Climate scientists searching for missing amounts of atmospheric heat say the Atlantic Ocean and its currents have been masking the effects of global warming, but things are preparing to heat up much more after this latest 30-year cycle alternates back to several decades of heating.
Several decades of ocean-induced cooling follow a term of heating, which lasts for a similar amount of time, according to researchers from the University of Washington. Right now, the Atlantic Ocean's currents are sending heated surface water deep within the water body's chilly depths.
It's given the illusion that the planet isn't heating in accordance with previous climate change models, but the researchers say global warming and periods of ocean heat exchanges are separate events. And when the Atlantic's cooling period ends, roughly 30 years after its 2000 start, the ocean's heating effect will only compound the global warming it is currently temporing.
The study, "Varying planetary heat sink led to global-warming slowdown and acceleration," was published in the American Association for the Advancement of Science on Aug. 22.

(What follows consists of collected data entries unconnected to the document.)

Lemma read_i64_Ok d v d' :
  decoder_wf d -> read_i64 d = Ok (v, d') <-> reads d (to_be 8 v) d' /\ i64_ok v.
Proof.
  intros Hw. pose proof (fun b d' => read_be_Ok 8 d (CodecError.Invalid "truncated i64") b d' Hw) as HT.
  change (256 ^ Z.of_nat 8) with (u64_max + 1) in HT.
  assert (forall v, to_be 8 (v mod (u64_max + 1)) = to_be 8 v) as Hm
    by (intros; apply to_be_mod; by rewrite Z.mod_mod).
  split.
  - intros ([bs d1] & Ht & (a & Ha & [= <- ->])%bind_Ok)%bind_Ok.
    destruct (proj1 (HT (from_be (as_bytes a)) d')) as [Hr Hb].
    { apply bind_Ok. exists (bs, d'). split; [done|]. by rewrite Ha. }
    destruct (signed64_range (from_be (as_bytes a))) as [Hi Hs]; [unfold u64_ok; lia|].
    split; [|done]. by rewrite <- Hm, Hs.
  - intros [Hr Hv]. rewrite <- Hm in Hr.
    pose proof (Z.mod_pos_bound v (u64_max + 1) eq_refl) as Hb.
    pose proof (proj2 (HT _ _) (conj Hr Hb)) as HR.
    apply bind_Ok in HR as ([bs d1] & Ht & (a & Ha & [= Hf ->])%bind_Ok).
    change (dec_take d 8 = Ok (bs, d')) in Ht.
    unfold read_i64. rewrite Ht. simpl. rewrite Ha. simpl. rewrite Hf.
    by rewrite signed64_bits.
Qed.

The researchers delved deeper in their quest to pinpoint the missing heat, literally studying the depths of the ocean instead of changes at it surface area, according to corresponding author Ka-Kit Tung, a UW professor of applied mathematics and adjunct faculty member in atmospheric sciences. With ice sheets thinning faster than ever observed in recorded history, studying sea level was a logical start to launch the search for the missing atmospheric heat.

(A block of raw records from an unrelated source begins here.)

(* ===== verification/Placement.v ===== *)
(** * Placement: eligibility, scoring and transfer planning over signed observations

    Models [crates/cellule-runtime/src/fleet/placement/mod.rs] and the validated
    capacity block of [node/capacity.rs]. The planner is pure: it ranks nodes for
    a Cell, elects one donor of an unbalanced fleet, and plans a bounded batch of
    transfers while projecting each receiver's capacity. BLAKE3 enters as a
    parameter of the placement hash.

    The theorems: ranking and donor election do not depend on the order of the
    snapshot, the chosen node is the best eligible one, a balance never asks for
    more than the donor's surplus or the receivers' room, and a plan respects the
    batch limits and never oversubscribes a receiver. *)

From Stdlib Require Import ZArith Lia.
From Stdlib Require Import Strings.Byte.
From stdpp Require Import base gmap strings sorting.
From stdpp Require Import list.
From S2P Require Import Prelude Identity.

Local Open Scope bool_scope.
Local Infix "≟" := eqb_of (at level 70).
Local Notation "x ≠? y" := (negb (eqb_of x y)) (at level 70).

(*@ fleet/placement/mod.rs 10-10 MAX_OBSERVATION_AGE_MS *)
Definition MAX_OBSERVATION_AGE_MS : Z := 30000.
(*@ fleet/placement/mod.rs 11-11 SCORE_SCALE *)
Definition SCORE_SCALE : Z := 1000.
(*@ fleet/placement/mod.rs 12-12 MIN_TRANSFER_GAIN *)
Definition MIN_TRANSFER_GAIN : Z := 50000.
(*@ fleet/placement/mod.rs 13-13 MIN_RESIDENCE_MS *)
Definition MIN_RESIDENCE_MS : Z := 60000.
(*@ fleet/placement/mod.rs 14-14 MAX_TRANSFERS_PER_TICK *)
Definition MAX_TRANSFERS_PER_TICK : Z := 2.
(*@ fleet/placement/mod.rs 15-15 MAX_TRANSFER_BYTES_PER_TICK *)
Definition MAX_TRANSFER_BYTES_PER_TICK : Z := 8 * 1024 * 1024 * 1024.
(*@ fleet/placement/mod.rs 20-20 BALANCE_DEADBAND_PERCENT *)
Definition BALANCE_DEADBAND_PERCENT : Z := 2.
Definition u128_max : Z := 2 ^ 128 - 1.

(** ** Data *)

Module Pressure.
(*@ fleet/placement/mod.rs 27-36 PlacementPressure *)
Inductive PlacementPressure := Normal | Constrained | Shedding | Critical.
End Pressure.
Abbreviation PlacementPressure := Pressure.PlacementPressure.

(** The derived order of the enum. *)
Definition pressure_rank (p : PlacementPressure) : Z :=
  match p with
  | Pressure.Normal => 0 | Pressure.Constrained => 1
  | Pressure.Shedding => 2 | Pressure.Critical => 3
  end.

(*@ fleet/placement/mod.rs 44-81 PlacementObservation *)
Record PlacementObservation := MkObservation {
  node : NodeId;
  session : SessionId;
  observed_at_ms : Z;
  memory_capacity_bytes : Z;
  free_memory_bytes : Z;
  disk_capacity_bytes : Z;
  free_disk_bytes : Z;
  active_cells : Z;
  max_active_cells : Z;
  running_jobs : Z;
  job_capacity : Z;
  publication_backlog : Z;
  hydration_backlog : Z;
  primitive_backlog : Z;
  pressure : PlacementPressure;
  draining : bool;
  authenticated : bool;
  current_owner : bool
}.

"Every week there's a new explanation of the hiatus," says Tung. "Many of the earlier papers had necessarily focused on symptoms at the surface of the Earth, where we see many different and related phenomena. We looked at observations in the ocean to try to find the underlying cause."

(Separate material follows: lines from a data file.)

(** * SFDX Data Move Utility: migration job and migration job task

    A shallow embedding of the task-chain builder of [MigrationJob.setup]
    and of the record retrieval, CSV validation / repair and API engine
    selection of [MigrationJobTask], with the properties stated about them. *)

From Stdlib Require Import ZArith List Bool Lia Permutation Ascii String.
From stdpp Require Import base list gmap strings fin_maps.
Import ListNotations.

Local Open Scope Z_scope.
Local Open Scope nat_scope.

(** ** JavaScript arrays: [indexOf] and [splice] *)

Module JsArray.

Section Arrays.
Context {A : Type}.

(** [Array.prototype.indexOf] for a given identity test: the first index
    holding the element, or -1. *)
Fixpoint indexOfFrom (same : A -> bool) (l : list A) (i : Z) : Z :=
  match l with
  | [] => (-1)%Z
  | x :: l' => if same x then i else indexOfFrom same l' (i + 1)%Z
  end.

Definition indexOf (same : A -> bool) (l : list A) : Z :=
  indexOfFrom same l 0%Z.

(** The clamping that [splice] applies to its [start] argument. *)
Definition spliceStart (start : Z) (len : nat) : nat :=
  if (start <? 0)%Z
  then Z.to_nat (Z.max (Z.of_nat len + start) 0)
  else Z.to_nat (Z.min start (Z.of_nat len)).

(** [l.splice(start, 1)] *)
Definition spliceDelete1 (start : Z) (l : list A) : list A :=
  let i := spliceStart start (length l) in
  take i l ++ drop (S i) l.

(** [l.splice(start, 0, x)] *)
Definition spliceInsert (start : Z) (x : A) (l : list A) : list A :=
  let i := spliceStart start (length l) in
  take i l ++ x :: drop i l.
End Arrays.

End JsArray.

(** ** The migration job: building the task chain *)

Module MigrationJob.
Import JsArray.

(** The fields of a script object that [setup] reads or writes.  Parent
    objects are only ever compared by [name], so the two parent sets are
    kept as lists of names. *)
Record ScriptObject : Type := mkScriptObject {
  name : string;
  allRecords : bool;
  isSpecialObject : bool;
  isObjectWithoutRelationships : bool;
  hasComplexExternalId : bool;
  hasAutonumberExternalId : bool;
  isReadonlyObject : bool;
  isLimitedQuery : bool;
  parentLookupObjects : list string;
  parentMasterDetailObjects : list string;
  processAllSource : bool;
  processAllTarget : bool
}.

(** A task.  [taskId] stands for the identity of the object created by
    [new Task(...)]: it is what [indexOf] compares. *)
Record Task : Type := mkTask {
  taskId : nat;
  scriptObject : ScriptObject
}.

Definition sObjectName (t : Task) : string := name (scriptObject t).

Definition sameTask (a b : Task) : bool := Nat.eqb (taskId a) (taskId b).

(** [task.sourceData.allRecords] *)
Definition sourceData_allRecords (t : Task) : bool :=
  processAllSource (scriptObject t).

(** The assignments to [processAllSource] / [processAllTarget] at the start
    of each iteration of [setup]. *)
Definition setProcessAll (o : ScriptObject) : ScriptObject :=
  let src := allRecords o || isSpecialObject o || isObjectWithoutRelationships o in
  let tgt := if src then true
             else hasComplexExternalId o || hasAutonumberExternalId o in
  mkScriptObject (name o) (allRecords o) (isSpecialObject o)
    (isObjectWithoutRelationships o) (hasComplexExternalId o)
    (hasAutonumberExternalId o) (isReadonlyObject o) (isLimitedQuery o)
    (parentLookupObjects o) (parentMasterDetailObjects o) src tgt.

Record Chain : Type := mkChain {
  tasks : list Task;
  lowerIndexForAnyObjects : nat;
  lowerIndexForReadonlyObjects : nat
}.

Definition namesObject (names : list string) (n : string) : bool :=
  existsb (fun x => String.eqb x n) names.

(** The backward scan for the insertion index; [n] is
    [existedTaskIndex + 1]. *)
Fixpoint scanForIndex (ts : list Task) (objName : string) (lower : nat)
    (n : nat) (indexToInsert : nat) : nat :=
  match n with
  | 0 => indexToInsert
  | S i =>
      if i <? lower then indexToInsert
      else
        let indexToInsert' :=
          match ts !! i with
          | Some existedTask =>
              if namesObject (parentLookupObjects (scriptObject existedTask)) objName
              then i else indexToInsert
          | None => indexToInsert
          end in
        scanForIndex ts objName lower i indexToInsert'
  end.

Section Setup.
(** [CONSTANTS.RECORD_TYPE_SOBJECT_NAME] *)
Variable RECORD_TYPE_SOBJECT_NAME : string.

(** One iteration of [this.script.objects.forEach(objectToAdd => ...)];
    [ix] is the identity given to the new task. *)
Definition addObject (c : Chain) (ix : nat) (objectToAdd : ScriptObject) : Chain :=
  let o := setProcessAll objectToAdd in
  let newTask := mkTask ix o in
  if String.eqb (name o) RECORD_TYPE_SOBJECT_NAME then
    mkChain (newTask :: tasks c)
            (S (lowerIndexForAnyObjects c))
            (S (lowerIndexForReadonlyObjects c))
  else if isReadonlyObject o then
    mkChain (spliceInsert (Z.of_nat (lowerIndexForReadonlyObjects c)) newTask (tasks c))
            (S (lowerIndexForAnyObjects c))
            (lowerIndexForReadonlyObjects c)
  else if length (tasks c) =? 0 then
    mkChain (tasks c ++ [newTask])
            (lowerIndexForAnyObjects c) (lowerIndexForReadonlyObjects c)
  else
    let indexToInsert :=
      scanForIndex (tasks c) (name o) (lowerIndexForAnyObjects c)
                   (length (tasks c)) (length (tasks c)) in
    mkChain (spliceInsert (Z.of_nat indexToInsert) newTask (tasks c))
            (lowerIndexForAnyObjects c) (lowerIndexForReadonlyObjects c).

Fixpoint addObjects (c : Chain) (ix : nat) (objects : list ScriptObject) : Chain :=
  match objects with
  | [] => c
  | o :: rest => addObjects (addObject c ix o) (S ix) rest
  end.

(** The task chain after the placement loop. *)
Definition placeObjects (objects : list ScriptObject) : list Task :=
  tasks (addObjects (mkChain [] 0 0) 0 objects).
End Setup.

(** [child.scriptObject.parentMasterDetailObjects.some(object =>
    object.name == parent.sObjectName)] *)
Definition declaresMaster (child parent : Task) : bool :=
  namesObject (parentMasterDetailObjects (scriptObject child)) (sObjectName parent).

(** The body of the inner loop of [___putMasterDetailsBefore]. *)
Definition putRightBeforeLeft (leftTask : Task) (acc : list Task * bool)
    (rightTask : Task) : list Task * bool :=
  let rightIsParentMasterDetailOfLeft := declaresMaster leftTask rightTask in
  let leftTaskIndex := indexOf (sameTask leftTask) (fst acc) in
  let rightTaskIndex := indexOf (sameTask rightTask) (fst acc) in
  if rightIsParentMasterDetailOfLeft
  then (spliceInsert leftTaskIndex rightTask (spliceDelete1 rightTaskIndex (fst acc)), true)
  else acc.

(** The two nested loops over the copy [tempTasks]. *)
Fixpoint scanPairs (tempTasks : list Task) (acc : list Task * bool) : list Task * bool :=
  match tempTasks with
  | [] => acc
  | leftTask :: rest =>
      scanPairs rest (fold_left (putRightBeforeLeft leftTask) rest acc)
  end.

Definition putMasterDetailsBefore (ts : list Task) : list Task * bool :=
  scanPairs ts (ts, false).

(** [for (iteration = 0; iteration < 10 && swapped; iteration++)] with
    [n] iterations left. *)
Fixpoint relax (n : nat) (swapped : bool) (ts : list Task) : list Task * bool :=
  match n with
  | 0 => (ts, swapped)
  | S n' =>
      if swapped
      then let r := putMasterDetailsBefore ts in relax n' (snd r) (fst r)
      else (ts, swapped)
  end.

Definition queryFirst (t : Task) : bool :=
  sourceData_allRecords t || isLimitedQuery (scriptObject t).

(** The two [forEach] loops that fill [queryTasks]. *)
Definition pushQueryFirst (q : list Task) (task : Task) : list Task :=
  if queryFirst task then q ++ [task] else q.

Definition pushIfAbsent (q : list Task) (task : Task) : list Task :=
  if (indexOf (sameTask task) q <? 0)%Z then q ++ [task] else q.

Definition createQueryTasks (ts : list Task) : list Task :=
  fold_left pushIfAbsent ts (fold_left pushQueryFirst ts []).

Record Job : Type := mkJob {
  jobTasks : list Task;
  queryTasks : list Task;
  lastSwapped : bool
}.

Definition setup (RECORD_TYPE_SOBJECT_NAME : string) (objects : list ScriptObject) : Job :=
  let r := relax 10 true (placeObjects RECORD_TYPE_SOBJECT_NAME objects) in
  mkJob (fst r) (createQueryTasks (fst r)) (snd r).

(** *** The special prefix of the chain *)

(** Where the placement loop puts a task: the record type object (0),
    a read-only object (1), any other object (2). *)
Definition rank (RECORD_TYPE_SOBJECT_NAME : string) (t : Task) : nat :=
  if String.eqb (sObjectName t) RECORD_TYPE_SOBJECT_NAME then 0
  else if isReadonlyObject (scriptObject t) then 1
  else 2.

(** The chain as three blocks, with the two cursors at the block ends. *)
Definition blocks (RECORD_TYPE_SOBJECT_NAME : string) (c : Chain)
    (rts ros others : list Task) : Prop :=
  tasks c = rts ++ ros ++ others /\
  Forall (fun t => rank RECORD_TYPE_SOBJECT_NAME t = 0) rts /\
  Forall (fun t => rank RECORD_TYPE_SOBJECT_NAME t = 1) ros /\
  Forall (fun t => rank RECORD_TYPE_SOBJECT_NAME t = 2) others /\
  lowerIndexForReadonlyObjects c = length rts /\
  lowerIndexForAnyObjects c = length rts + length ros.

(** Record type tasks come first, read-only tasks next, all others after. *)
Definition specialPrefix (RECORD_TYPE_SOBJECT_NAME : string) (ts : list Task) : Prop :=
  forall (i j : nat) (a b : Task),
    ts !! i = Some a -> ts !! j = Some b -> i < j ->
    rank RECORD_TYPE_SOBJECT_NAME a <= rank RECORD_TYPE_SOBJECT_NAME b.

(** The record type task, when there is one, is at index 0. *)
Definition recordTypeFirst (RECORD_TYPE_SOBJECT_NAME : string) (ts : list Task) : Prop :=
  (exists (j : nat) (t : Task),
      ts !! j = Some t /\ sObjectName t = RECORD_TYPE_SOBJECT_NAME) ->
  exists t0 : Task, ts !! 0 = Some t0 /\ sObjectName t0 = RECORD_TYPE_SOBJECT_NAME.

Definition isSpecial (RECORD_TYPE_SOBJECT_NAME : string) (o : ScriptObject) : bool :=
  String.eqb (name o) RECORD_TYPE_SOBJECT_NAME || isReadonlyObject o.

(** No record type or read-only object names an object of the script as a
    master-detail parent. *)
Definition specialsHaveNoMaster (RECORD_TYPE_SOBJECT_NAME : string)
    (objects : list ScriptObject) : bool :=
  forallb (fun o =>
             negb (isSpecial RECORD_TYPE_SOBJECT_NAME o) ||
             forallb (fun o' => negb (namesObject (parentMasterDetailObjects o) (name o')))
                     objects)
          objects.

End MigrationJob.

(** ** JavaScript values, strings, objects and maps *)

Module Js.
Local Open Scope string_scope.

(** A property value: a string, or [undefined] ([None]). *)
Definition Value : Type := option string.

(** The truth value of [if (v)]. *)
Definition truthy (v : Value) : bool :=
  match v with
  | Some s => negb (String.eqb s "")
  | None => false
  end.

(** [String(v)] *)
Definition toString (v : Value) : string :=
  match v with
  | Some s => s
  | None => "undefined"
  end.

(** White space among the ASCII characters: tab, line feed, vertical tab,
    form feed, carriage return and space. *)
Definition isWhite (a : ascii) : bool :=
  let n := nat_of_ascii a in
  (Nat.leb 9 n && Nat.leb n 13) || Nat.eqb n 32.

Fixpoint trimStart (s : string) : string :=
  match s with
  | EmptyString => EmptyString
  | String a s' => if isWhite a then trimStart s' else s
  end.

Fixpoint trimEnd (s : string) : string :=
  match s with
  | EmptyString => EmptyString
  | String a s' =>
      match trimEnd s' with
      | EmptyString => if isWhite a then EmptyString else String a EmptyString
      | r => String a r
      end
  end.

Salt drives the cycles of hot and cold. Saltier waters of the Atlantic sink into lighter regions, causing the ocean's currents to pick up speed. The temperature oscillations has been tracked for centuries and may go back millennia, based on historical records, the report suggests.
"There are recurrent cycles that are salinity-driven that can store heat deep in the Atlantic and Southern oceans," Tung says. "After 30 years of rapid warming in the warm phase, now it's time for the cool phase."
The salt-sped currents send the heated waters of the southern Atlantic up into the region around Iceland, though it remains unclear what causes the cycle to reset. However, the current cycle of cooling is slowing down and is on pace to end in sync with the duration of previous periods.
Richard Alley, a geoscientist at Pennsylvania State University, says he's unsure if study on the Atlantic is a new story or a different narrator's view of the same tale.
"Those of us who work in palaeoclimate have for a very long time had an idea that the Atlantic matters," Alley says. "The evidence from the ice ages is that there were huge North Atlantic changes that show up in climate records all over the world."